Além de possibilitar que entremos em contato com sentimentos, ao provocá-los, a arte também nos coloca em contato com o outro. Ao ler um escritor goês, como Laxmanrao Sardessai, por exemplo, ou ao ver a obra de um artista moçambicana, como Reinata Sadimba, ou ao escutar um gênero musical que não conhecíamos, como o batuko cabo-verdiano, somos deslocados para fora dos nossos territórios de pensamento, somos lançados em um modo de viver e sentir o mundo ao qual nunca teríamos acesso a não ser pela arte.

Não podemos estar no lugar do outro – Einstein já nos lembrava de que dois corpos não ocupam o mesmo lugar no espaço –, o outro sempre inacessível, mas podemos ouvi-lo a falar de si mesmo e tentar ver o mundo pelos seus olhos – o que é a arte se não o exercício de comunicar nosso olhar único sobre a realidade comum?

Se fazemos apenas aquilo que é necessário, acabamos por adiar tudo aquilo que nos torna uma pessoa. E o que nos torna uma pessoa, senão a capacidade de nos assombrarmos com o mundo, de nos questionarmos sobre o nosso lugar nele e de criarmos novos significados para a nossa existência?

A Filosofia e a Arte são precisamente os campos nos quais essa subjetividade floresce.
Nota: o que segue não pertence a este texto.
(* ===== verification/OpenAIResponses.v ===== *)
(** * The OpenAI Responses scheme

    Models [src/crates/agen/src/llm_client/scheme/openai_responses/events.rs]: the two-dimensional
    coordinates of a response become flat block indices, reasoning items are accumulated
    until they are done, and the fragments of a tool's input are checked against the value the
    provider declares final.  Of the decoded structures the fields the code reads are kept;
    decoding and JSON values are arguments. *)
From Stdlib Require Import ZArith String List Lia.
From stdpp Require Import base tactics numbers list strings gmap pretty.
From S2P Require Import Prelude BTree ImageRecovery ProviderHistory Tool Timeline Scheme.

Module OpenAIResponses.
Import Tool Timeline Scheme.

(** ** State *)

Inductive ToolInputKind := FunctionCallInput | CustomToolCallInput.

#[global] Instance ToolInputKind_eq_dec : EqDecision ToolInputKind.
Proof. solve_decision. Defined.

Definition label (k : ToolInputKind) : string :=
  match k with
  | FunctionCallInput => "function-call arguments"
  | CustomToolCallInput => "custom-tool input"
  end.

Record PendingToolInput := mkToolInput {
  kind : ToolInputKind;
  streamed : string;
  saw_delta : bool;
  final_value : option string
}.

Definition tool_input_new (k : ToolInputKind) : PendingToolInput := mkToolInput k EmptyString false None.

(** A tool call is one block; text, reasoning and summaries have one for each part. *)
Inductive SlotKey :=
| OutputItemSlot (output : nat)
| ContentPartSlot (output content : nat)
| SummarySlot (output summary : nat).

#[global] Instance SlotKey_eq_dec : EqDecision SlotKey.
Proof. solve_decision. Defined.

#[global] Instance SlotKey_countable : Countable SlotKey.
Proof.
  refine (inj_countable'
    (λ k, match k with
          | OutputItemSlot o => inl o
          | ContentPartSlot o c => inr (inl (o, c))
          | SummarySlot o s => inr (inr (o, s)) end)
    (λ x, match x with
          | inl o => OutputItemSlot o
          | inr (inl (o, c)) => ContentPartSlot o c
          | inr (inr (o, s)) => SummarySlot o s end) _).
  by intros [].
Defined.

Record SlotInfo := mkSlot { flat_index : nat; slot_type : BlockType }.

Record PendingReasoning := mkPendingReasoning {
  pr_id : option string;
  pr_text : string;
  pr_summary : list string;
  deferred_thinking_stops : list SlotInfo
}.

Definition pending_default : PendingReasoning := mkPendingReasoning None EmptyString [] [].

Definition into_reasoning_data (p : PendingReasoning) (encrypted_content : option string)
  : ReasoningBlockData :=
  mkReasoning (pr_id p) (Some (pr_text p))
    (List.filter (λ s, negb (bool_decide (s = EmptyString))) (pr_summary p)) encrypted_content None.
A importância da Filosofia e da Arte não reside no que eles podem produzir, mas nos espaços que abrem. Em um mundo obcecado por respostas rápidas, elas nos devolvem o direito à pergunta lenta. Em uma cultura que valoriza a eficiência, elas celebram a pausa. Pelo contrário, elas nos oferecem algo muito mais valioso e raro: a qualidade da pergunta, a profundidade da percepção e a coragem da investigar a si mesmo.
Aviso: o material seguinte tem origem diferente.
(** The requests are looked at before the policy is, and again once it has answered. *)
Definition await_tool_policy {T} (policy : nat → result T InterceptorError)
    (phase : InterceptorPhase) : M T :=
  let! _ := check_policy_interruption in
  let! r := ask policy in
  let! _ := check_policy_interruption in
  of_result (map_err (λ e, fail_with (Interceptor phase e)) r).

(** ** The attempt fence *)

Definition register (f : gmap string ToolExecutionAttempt) (call_id attempt_id : string)
  : gmap string ToolExecutionAttempt :=
  <[call_id := mkAttempt attempt_id false]> f.

Definition can_commit (f : gmap string ToolExecutionAttempt) (call_id attempt : string) : bool :=
  match f !! call_id with
  | Some a => bool_decide (attempt_id a = attempt) && negb (terminal a)
  | None => false
  end.

Definition commit_terminal (f : gmap string ToolExecutionAttempt) (call_id attempt : string)
  : bool * gmap string ToolExecutionAttempt :=
  match f !! call_id with
  | None => (false, f)
  | Some a =>
      if negb (bool_decide (attempt_id a = attempt)) || terminal a then (false, f)
      else (true, <[call_id := mkAttempt (attempt_id a) true]> f)
  end.

Definition is_terminal (f : gmap string ToolExecutionAttempt) (call_id : string) : bool :=
  match f !! call_id with Some a => terminal a | None => false end.

(** ** Committing a result *)

(** The corrections of [disposition] and [is_error], and the bound on the content. *)
Definition normalize_result (info : option (ToolCall Json * ToolExecutionContext))
    (r : ToolResult) : ToolResult :=
  let d := if is_error r && is_success (disposition r) then Conversation.Error
           else disposition r in
  let c :=
    match tool_output_limits env, info, content r with
    | Some limits, Some (call, _), Some c => Some (truncate_content c (limit_for limits (name call)))
    | _, _, c => c
    end in
  mkResult (tool_use_id r) d (summary r) c (negb (is_success d)) (attachments r).
(** A skipped call stays without a result although the batch completes, so the next request
    goes out with an unanswered call. *)
Theorem skipped_call_stays_unanswered :
  ∃ w', execute_tools (HttpError := unit) (JsonError := unit) (example_env Skip 100 100 "c")
      [example_call "a"] (example_state ["a"]) = Some (Ok ToolsCompleted, w')
    ∧ unanswered_tool_call_entries (entries w') = entries (example_state ["a"]).
Proof. eexists. split; [vm_compute; reflexivity|vm_compute; reflexivity]. Qed.

(** A tool whose result was refused runs again.  Calls of a complete response carry no
    mark of having started, so a later run finds the call among those that may run. *)
Theorem refused_result_runs_again :
  ∃ w', execute_tools (HttpError := unit) (JsonError := unit) (example_env Continue 100 100 "a")
      [example_call "a"] (example_state ["a"])
      = Some (Err (ImageRecovery.HistoryAppend "disk full"), w')
    ∧ started_ids (trace w') = ["a"]
    ∧ get_unanswered_tool_calls example_json (entries w')
      = ([example_call "a"], []).
Proof. eexists. split; [vm_compute; reflexivity|vm_compute; done]. Qed.

End ToolExecution.
(* ===== verification/EarlyTools.v ===== *)
(** * Executing calls while the response is streaming

    Models [append_early_tool_call], [admit_early_tool_calls],
    [commit_early_synthetic_results], [cancel_and_terminalize_early_batch] and
    [drain_early_tool_batch] of [src/crates/agen/src/engine.rs].  A call enters the history
    marked as started right before its tool starts; the theorems show that a marked call is
    never left without its result by the ways out of a response, unless the host refused
    the result. *)
From Stdlib Require Import ZArith String List Lia.
From stdpp Require Import base tactics numbers list strings gmap sets.
From S2P Require Import Prelude Conversation ImageRecovery ProviderHistory Tool Timeline.
From S2P Require Import EngineCore ToolExecution.

Module EarlyTools.
Import Tool EngineCore.
Import ImageRecovery(HistoryEntry, mkEntry, item, annotation).

Inductive EarlyToolAdmission := AdmitContinue | AdmitPause.

Section early.
Context {A Json HttpError JsonError : Type} (env : Env A Json).
Abbreviation State := (State A Json).
Abbreviation Batch := (Batch Json).
Abbreviation EngineError := (EngineError HttpError JsonError).
Abbreviation M := (@M A Json HttpError JsonError).

(** ** Admission *)

(** The item of a call; an execution id marks it as started. *)
Definition early_item (call : ToolCall Json) (call_index : nat) (execution_id : option string)
  : Item :=
  Conversation.ToolCall (Conversation.mkToolCall None (id call) (name call)
    (to_string (serde_json env) (input call)) (Some call_index) execution_id
    (Some (match execution_id with
           | Some _ => Conversation.InProgress
           | None => Conversation.Completed
           end))).

Definition append_early_tool_call (call : ToolCall Json) (call_index : nat)
    (execution_id : option string) : M unit :=
  append_history_items env [early_item call call_index execution_id].

(** [batch.synthetic_results.push_back(result)] and [batch.dispatched_any = true]. *)
Definition push_synthetic (r : ToolResult) : M unit :=
  modify_batch (λ b, set_dispatched_any
    (set_synthetic_results b (synthetic_results b ++ [r])) true).

Definition mark_dispatched : M unit := modify_batch (λ b, set_dispatched_any b true).

(** A call that will not run: it is recorded, and its error queued. *)
Definition refuse_call (call : ToolCall Json) (context : ToolExecutionContext) (message : string)
  : M unit :=
  let! _ := append_early_tool_call call (x_call_index context) (Some (execution_id context)) in
  push_synthetic (result_error (id call) message).

(** [ToolExecutionHandle::start], with the fence set before. *)
Definition start_early (call : ToolCall Json) (context : ToolExecutionContext) : M unit :=
  let attempt_id := execution_id context in
  let! _ := modify_batch (λ b,
    set_started_calls (set_attempt_fence b (register (attempt_fence b) (id call) attempt_id))
      (started_calls b ++ [(id call, attempt_id)])) in
  let! _ := emit (Started (id call) attempt_id (x_logical_call_id context)) in
  modify_batch (λ b,
    set_dispatched_any
      (set_futures (set_execution_handles b ({[id call]} ∪ execution_handles b))
         (futures b ++ [mkTask (id call) attempt_id None])) true).
(* ===== verification/Streaming.v ===== *)
(** * Opening and reading a response

    Models [open_stream_with_retry], [recover_rejected_image],
    [open_stream_with_image_recovery], [wait_for_first_stream_event], [build_assistant_items]
    and [stream_response] of [src/crates/agen/src/engine.rs], and the retry policy of
    [src/crates/agen/src/llm_client/retry.rs].  A stream is the finite list of what the
    provider sends before it ends; the provider, its timing and the choices of unbiased waits
    are a record of functions of the clock. *)
From Stdlib Require Import ZArith String List Lia.
From stdpp Require Import base tactics numbers list strings gmap sets pretty.
From S2P Require Import Prelude Conversation ImageRecovery ProviderHistory Tool Timeline.
From S2P Require Import EngineCore ToolExecution EarlyTools.

(** ** The retry policy *)

Module Retry.

(** Durations are in nanoseconds. *)
Record RetryPolicy := mkRetryPolicy {
  base : Z;
  cap : Z;
  max_attempts : nat;
  total_timeout : Z
}.

Definition default_policy : RetryPolicy :=
  mkRetryPolicy (500 * 10 ^ 6) (10 * 10 ^ 9) 4 (40 * 10 ^ 9).

(** [as u64] and the [wrapping] operations. *)
Definition wrap (x : Z) : Z := x mod 2 ^ 64.

(** [jitter_nanos], with the seed read from the system clock; [None] is the overflow of
    [max_nanos + 1]. *)
Definition jitter_nanos (max_nanos seed : Z) : option Z :=
  if max_nanos =? 0 then Some 0
  else if max_nanos =? U64_MAX then None
  else
    let x := wrap (seed + 0x9E3779B97F4A7C15) in
    let x := wrap (Z.lxor x (Z.shiftr x 30) * 0xBF58476D1CE4E5B9) in
    let x := wrap (Z.lxor x (Z.shiftr x 27) * 0x94D049BB133111EB) in
    let x := Z.lxor x (Z.shiftr x 31) in
    Some (x mod (max_nanos + 1)).

Definition backoff (p : RetryPolicy) (attempt : nat) (seed : Z) : option Z :=
  let shift := Z.of_nat (attempt `min` 20) in
  let exp_nanos := Z.min (wrap (base p) * Z.shiftl 1 shift) U64_MAX in
  jitter_nanos (Z.min exp_nanos (wrap (cap p))) seed.

(** [Duration::MAX], and the addition of durations, which panics beyond it. *)
Definition DURATION_MAX : Z := U64_MAX * 10 ^ 9 + 999999999.

Definition duration_add (a b : Z) : option Z :=
  if a + b <=? DURATION_MAX then Some (a + b) else None.

Lemma backoff_bounds p attempt seed :
  wrap (cap p) < U64_MAX → ∃ wait, backoff p attempt seed = Some wait ∧ 0 <= wait <= wrap (cap p).
Proof.
  intros Hcap. unfold backoff. set (upper := Z.min _ _).
  assert (0 <= upper <= wrap (cap p)) as Hu.
  { assert (0 <= wrap (cap p)) by apply Z.mod_pos_bound, eq_refl.
    assert (0 <= wrap (base p)) by apply Z.mod_pos_bound, eq_refl.
    assert (0 <= Z.shiftl 1 (Z.of_nat (attempt `min` 20))) by (apply Z.shiftl_nonneg; lia).
    unfold upper, U64_MAX. lia. }
  unfold jitter_nanos. destruct (Z.eqb_spec upper 0); [eexists; split; [done|lia]|].
  destruct (Z.eqb_spec upper U64_MAX); [lia|]. eexists. split; [done|].
  match goal with |- context [?x mod (upper + 1)] => pose proof (Z.mod_pos_bound x (upper + 1)) end.
  lia.
Qed.

End Retry.

Module Streaming.
Import Tool EngineCore EarlyTools Timeline.
Import ImageRecovery(HistoryEntry, mkEntry, item, annotation).

(** What an unbiased wait takes; what is not there gives way to the input or output. *)
Inductive Pick := PickIo | PickTask | PickPause | PickCancel.

Inductive StreamCompletion := Complete | StreamInterrupted (reason : string).

Section streaming.
Context {A Json HttpError JsonError : Type}.
Abbreviation ClientError := (ImageRecovery.ClientError HttpError JsonError).
Abbreviation EngineError := (EngineError HttpError JsonError).
Abbreviation State := (State A Json).
Abbreviation M := (@M A Json HttpError JsonError).

(** What a provider sends: events, and errors of the transport. *)
Definition Stream : Type := list (result Event ClientError).

Record Provider := mkProvider {
  retry_policy : Retry.RetryPolicy;
  (** [client.stream(request)]. *)
  client_stream : nat → list Item → result Stream ClientError;
  first_event_timed_out : nat → bool;
  (** [started.elapsed()], and the clock that seeds the jitter. *)
  elapsed : nat → Z;
  system_nanos : nat → Z;
  http_transient : HttpError → bool;
  error_text : ClientError → string;
  picks : nat → Pick;
  blob_size : string → option (Z * Z);
  image_rejection_handler : option (nat → HistoryEntry A → Item → option string)
}.

Context (env : Env A Json) (provider : Provider).

(** ** The timeline of the engine *)

Definition flush : M unit := with_timeline (λ t, Some (flush_usage t)).

(** Reads and empties a collector. *)
Definition take {X} (f : Timeline Json → X * Timeline Json) : M X := λ w,
  let '(x, t) := f (timeline w) in Some (Ok x, set_timeline w t).

(** ** Opening *)

(** A request to pause or cancel, if the wait takes it before what it waits for. *)
Definition await_signal : M (option EngineFailure) := λ w,
  let w := tick env w in
  match picks provider (clock w) with
  | PickPause => if pause_rx w then Some (Ok (Some PauseRequested), set_pause_rx w false)
                 else Some (Ok None, w)
  | PickCancel => if cancel_rx w then Some (Ok (Some Cancelled), set_cancel_rx w false)
                  else Some (Ok None, w)
  | _ => Some (Ok None, w)
  end.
Talvez, o lugar da arte e da filosofia seja justamente este: o de resguardar um espaço para tudo aquilo que nos lembra de que estar vivo é muito mais do que apenas ser útil e que nos ampara quando precisamos enfrentar a questão sobre aquilo que estamos fazendo de nós mesmos, dos outros e do mundo no tempo que nos resta.

* Este é um artigo de opinião, de responsabilidade do autor, e não reflete a opinião do Brasil 247.